Purpose: Many patients who undergo surgery or radiation therapy to treat localized prostate cancer experience an increase in serum prostate specific antigen (PSA) after treatment. This study documents patterns of PSA recurrence after surgery or radiation to treat localized prostate cancer and quantifies the extent to which an increasing PSA predicts death from prostate cancer.

Materials And Methods: Posttreatment PSA levels were measured on a population based cohort of 1136 men diagnosed with localized prostate cancer in community practice in Connecticut between 1990 and 1992, and treated within 6 months of diagnosis with surgery or radiation with or without androgen withdrawal therapy. The major outcome measure was death from prostate cancer.

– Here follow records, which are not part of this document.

Lemma store_grows_run_backtest_ref l position0 cost starting_equity :
  store_grows (run_backtest_ref l position0 cost starting_equity).
Proof.
  unfold run_backtest_ref.
  apply store_grows_bind; [apply store_grows_copy|]. intros l'.
  apply store_grows_bind; [apply store_grows_load|]. intros d.
  apply store_grows_lift.
Qed.

Lemma store_grows_strat_ref strat l params :
  store_grows (strat_ref strat l params).
Proof.
  unfold strat_ref.
  apply store_grows_bind; [apply store_grows_load|]. intros d.
  apply store_grows_lift.
Qed.

Lemma store_grows_column_values l name : store_grows (column_values l name).
Proof.
  unfold column_values.
  apply store_grows_bind; [apply store_grows_load|]. intros d.
  apply store_grows_bind; [apply store_grows_lift|]. intros col.
  apply store_grows_ret.
Qed.

(** The column is written into the copy just taken, behind every frame
    there was. *)
Lemma store_grows_resampled_cagr l pos cost cells :
  store_grows (resampled_cagr l pos cost cells).
Proof.
  intros h h' c. unfold resampled_cagr.
  unfold mbind at 1. unfold df_copy at 1.
  destruct (h !! l) as [d|] eqn:Hl; [|discriminate].
  unfold mbind at 1. unfold df_setitem.
  rewrite lookup_app_r by lia. rewrite Nat.sub_diag. cbn [lookup list_lookup].
  destruct (decide (length cells = length (df_rows d))); [|discriminate].
  rewrite insert_app_r_alt by lia. rewrite Nat.sub_diag.
  cbn [insert list_insert].
  intros Hrest.
  assert (Hg : store_grows
            (run res <- run_backtest_ref (length h) pos (Some cost) 1;
             run perf <- lift (compute_performance (equity res) (returns res));
             mret (cagr (to_dict perf)))).
  { apply store_grows_bind; [apply store_grows_run_backtest_ref|]. intros res.
    apply store_grows_bind; [apply store_grows_lift|]. intros perf.
    apply store_grows_ret. }
  destruct (Hg _ _ _ Hrest) as [ext ->].
  eexists. rewrite <- app_assoc. reflexivity.
Qed.

Lemma store_grows_permutation_loop k : forall rng l pos cost rets n block
  blocks stats,
  store_grows (permutation_loop k rng l pos cost rets n block blocks stats).
Proof.
  induction k as [|k IH]; intros; cbn [permutation_loop].
  - apply store_grows_ret.
  - destruct (rng_permutation rng blocks) as [order rng'].
    apply store_grows_bind; [apply store_grows_lift|]. intros joined.
    apply store_grows_bind; [apply store_grows_resampled_cagr|]. intros c.
    apply IH.
Qed.

Lemma store_grows_bootstrap_loop k : forall rng l pos cost segments n
  cagr_list,
  store_grows (bootstrap_loop k rng l pos cost segments n cagr_list).
Proof.
  induction k as [|k IH]; intros; cbn [bootstrap_loop].
  - apply store_grows_ret.
  - apply store_grows_bind; [apply store_grows_lift|]. intros drawn.
    apply store_grows_bind; [apply store_grows_lift|]. intros joined.
    apply store_grows_bind; [apply store_grows_resampled_cagr|]. intros c.
    apply IH.
Qed.

End StoreGrows.

(** X24. The permutation test and the bootstrap write into copies only:
    when either returns, every frame that the store held before the call
    is in it unchanged, at the same place, and the frames the call made
    come behind them. *)
Theorem resampling_read_only `{Numerics} dfl strat params cost n_iter block
  seed alpha :
  store_grows (permutation_test dfl strat params cost n_iter block seed) /\
  store_grows (bootstrap_ci dfl strat params cost n_iter block seed alpha).
Proof.
  split.
  - unfold permutation_test.
    apply store_grows_bind; [apply store_grows_strat_ref|]. intros pos.
    apply store_grows_bind; [apply store_grows_run_backtest_ref|]. intros res.
    apply store_grows_bind; [apply store_grows_lift|]. intros perf.
    apply store_grows_bind; [apply store_grows_column_values|]. intros rets.
    apply store_grows_bind; [apply store_grows_permutation_loop|].
    intros stats. apply store_grows_ret.
  - unfold bootstrap_ci.
    apply store_grows_bind; [apply store_grows_strat_ref|]. intros pos.
    apply store_grows_bind; [apply store_grows_column_values|]. intros rets.
    apply store_grows_bind; [apply store_grows_bootstrap_loop|].
    intros stats. apply store_grows_ret.
Qed.

Lemma resampling_read_only_witness :
  exists r h',
    @permutation_test toy_numerics 0 ma_cross close_params sample_cost 2 2 7
      [close_frame] = Ok (r, h') /\
    exists ext, h' = [close_frame] ++ ext.
Proof.
  destruct (is_ok_inv (@permutation_test toy_numerics 0 ma_cross close_params
                         sample_cost 2 2 7 [close_frame])) as [[r h'] Hrun];
    [vm_compute; reflexivity|].
  exists r, h'. split; [exact Hrun|].
  destruct (@resampling_read_only toy_numerics 0%nat ma_cross close_params
              sample_cost 2%Z 2%Z 7%Z 0) as [Hperm _].
  apply (Hperm _ _ _ Hrun).
Defined.

(** X25. On a frame without the return column the two resampling
    protocols fail differently, once the strategy has returned its
    positions: the permutation test with the MissingDataError of its first
    backtest, the bootstrap, which reads the column before any backtest,
    with the KeyError of the lookup.  Neither runs a single iteration. *)
Theorem resampling_missing_returns `{Numerics} dfl d strat params cost n_iter
  block seed alpha (h : Store) pos :
  h !! dfl = Some d ->
  "RetSimple"%string ∉ df_columns d ->
  strat d params = Ok pos ->
  permutation_test dfl strat params cost n_iter block seed h
    = Err MissingDataError /\
  bootstrap_ci dfl strat params cost n_iter block seed alpha h
    = Err (KeyError "RetSimple").
Proof.
  intros Hd Hcol Hpos.
  assert (Hstrat : strat_ref strat dfl params h = Ok (pos, h)).
  { unfold strat_ref, mbind, df_load, lift. rewrite Hd, Hpos. reflexivity. }
  assert (Hget : df_get d "RetSimple" = None).
  { unfold df_get. destruct (decide _); [contradiction | reflexivity]. }
  split.
  - unfold permutation_test. unfold mbind at 1. rewrite Hstrat.
    unfold mbind at 1. unfold run_backtest_ref, mbind, df_copy, df_load, lift.
    rewrite Hd. rewrite lookup_app_r by lia. rewrite Nat.sub_diag.
    cbn [lookup list_lookup]. unfold run_backtest, backtest_locals.
    rewrite Hget. reflexivity.
  - unfold bootstrap_ci. unfold mbind at 1. rewrite Hstrat.
    unfold mbind at 1. unfold column_values, mbind, df_load, lift, df_getitem.
    rewrite Hd, Hget. reflexivity.
Qed.

Lemma resampling_missing_returns_witness :
  @permutation_test toy_numerics 0 ma_cross close_params sample_cost 2 2 7
    [close_only_frame] = Err MissingDataError /\
  @bootstrap_ci toy_numerics 0 ma_cross close_params sample_cost 2 2 7
    (1 # 20) [close_only_frame] = Err (KeyError "RetSimple").
Proof.
  destruct (ma_cross close_only_frame close_params) as [pos|] eqn:E;
    [|vm_compute in E; discriminate E].
  apply (@resampling_missing_returns toy_numerics 0%nat close_only_frame
           ma_cross close_params sample_cost 2%Z 2%Z 7%Z (1 # 20)
           [close_only_frame] pos).
  - reflexivity.
  - apply (bool_decide_unpack _). vm_compute. exact I.
  - exact E.
Defined.

(** ** Windows of a frame *)

Section Windows.

Lemma ts_lt_le_trans x b y :
  ts_ltb x b = true -> ts_leb b y = true -> ts_ltb x y = true.
Proof.
  destruct x as [yx mx dx nx], b as [yb mb db nb], y as [yy my dy ny].
  unfold ts_ltb, ts_leb, ts_compare. cbn [year month day nanos].
  repeat match goal with
  | |- context [Z.compare ?p ?q] => destruct (Z.compare_spec p q)
  end; try discriminate; try reflexivity; intros; exfalso; lia.
Qed.

Lemma elem_of_df_between df a b (r : Timestamp * Row) :
  r ∈ df_rows (df_between df a b) <->
  r ∈ df_rows df /\ ts_leb a (fst r) = true /\ ts_ltb (fst r) b = true.
Proof.
  unfold df_between. cbn [df_rows]. rewrite list_elem_of_filter.
  unfold ts_geb. destruct (ts_leb a (fst r)), (ts_ltb (fst r) b); simpl;
    intuition discriminate.
Qed.

End Windows.

(** X26. The windows that [walk_forward] cuts out of a frame keep its
    columns and its rows in their order, and a window [a, b) lies wholly
    before the window [b, c) that follows it: every bar of the training
    window is strictly earlier than every bar of the test window. *)
Theorem df_between_no_lookahead df a b c :
  df_columns (df_between df a b) = df_columns df /\
  sublist (df_rows (df_between df a b)) (df_rows df) /\
  (forall r1 r2 : Timestamp * Row,
      r1 ∈ df_rows (df_between df a b) ->
      r2 ∈ df_rows (df_between df b c) ->
      ts_ltb (fst r1) (fst r2) = true).
Proof.
  split; [reflexivity|]. split.
  - unfold df_between. cbn [df_rows]. apply sublist_filter.
  - intros r1 r2 H1 H2.
    apply elem_of_df_between in H1 as (_ & _ & H1).
    apply elem_of_df_between in H2 as (_ & H2 & _).
    eapply ts_lt_le_trans; eassumption.
Qed.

Results: PSA recurrence followed a log-linear pattern over time. Patients who died of prostate cancer had a median PSA doubling time of 0.8 years (25th and 75th percentiles 0.5 to 1.4 years). Patients who did not die of prostate cancer within 10 years of diagnosis had either no posttreatment increase in serum PSA (40%) or had a PSA doubling time longer than 1 year (44%).

Conclusions: Patients whose posttreatment PSA doubling times before the initiation of androgen withdrawal therapy are less than 1 year are at high risk of dying of prostate cancer within 10 years of diagnosis. Men with PSA recurrences that are doubling at rates greater than 1 year are at low risk of death from prostate cancer within 10 years of diagnosis.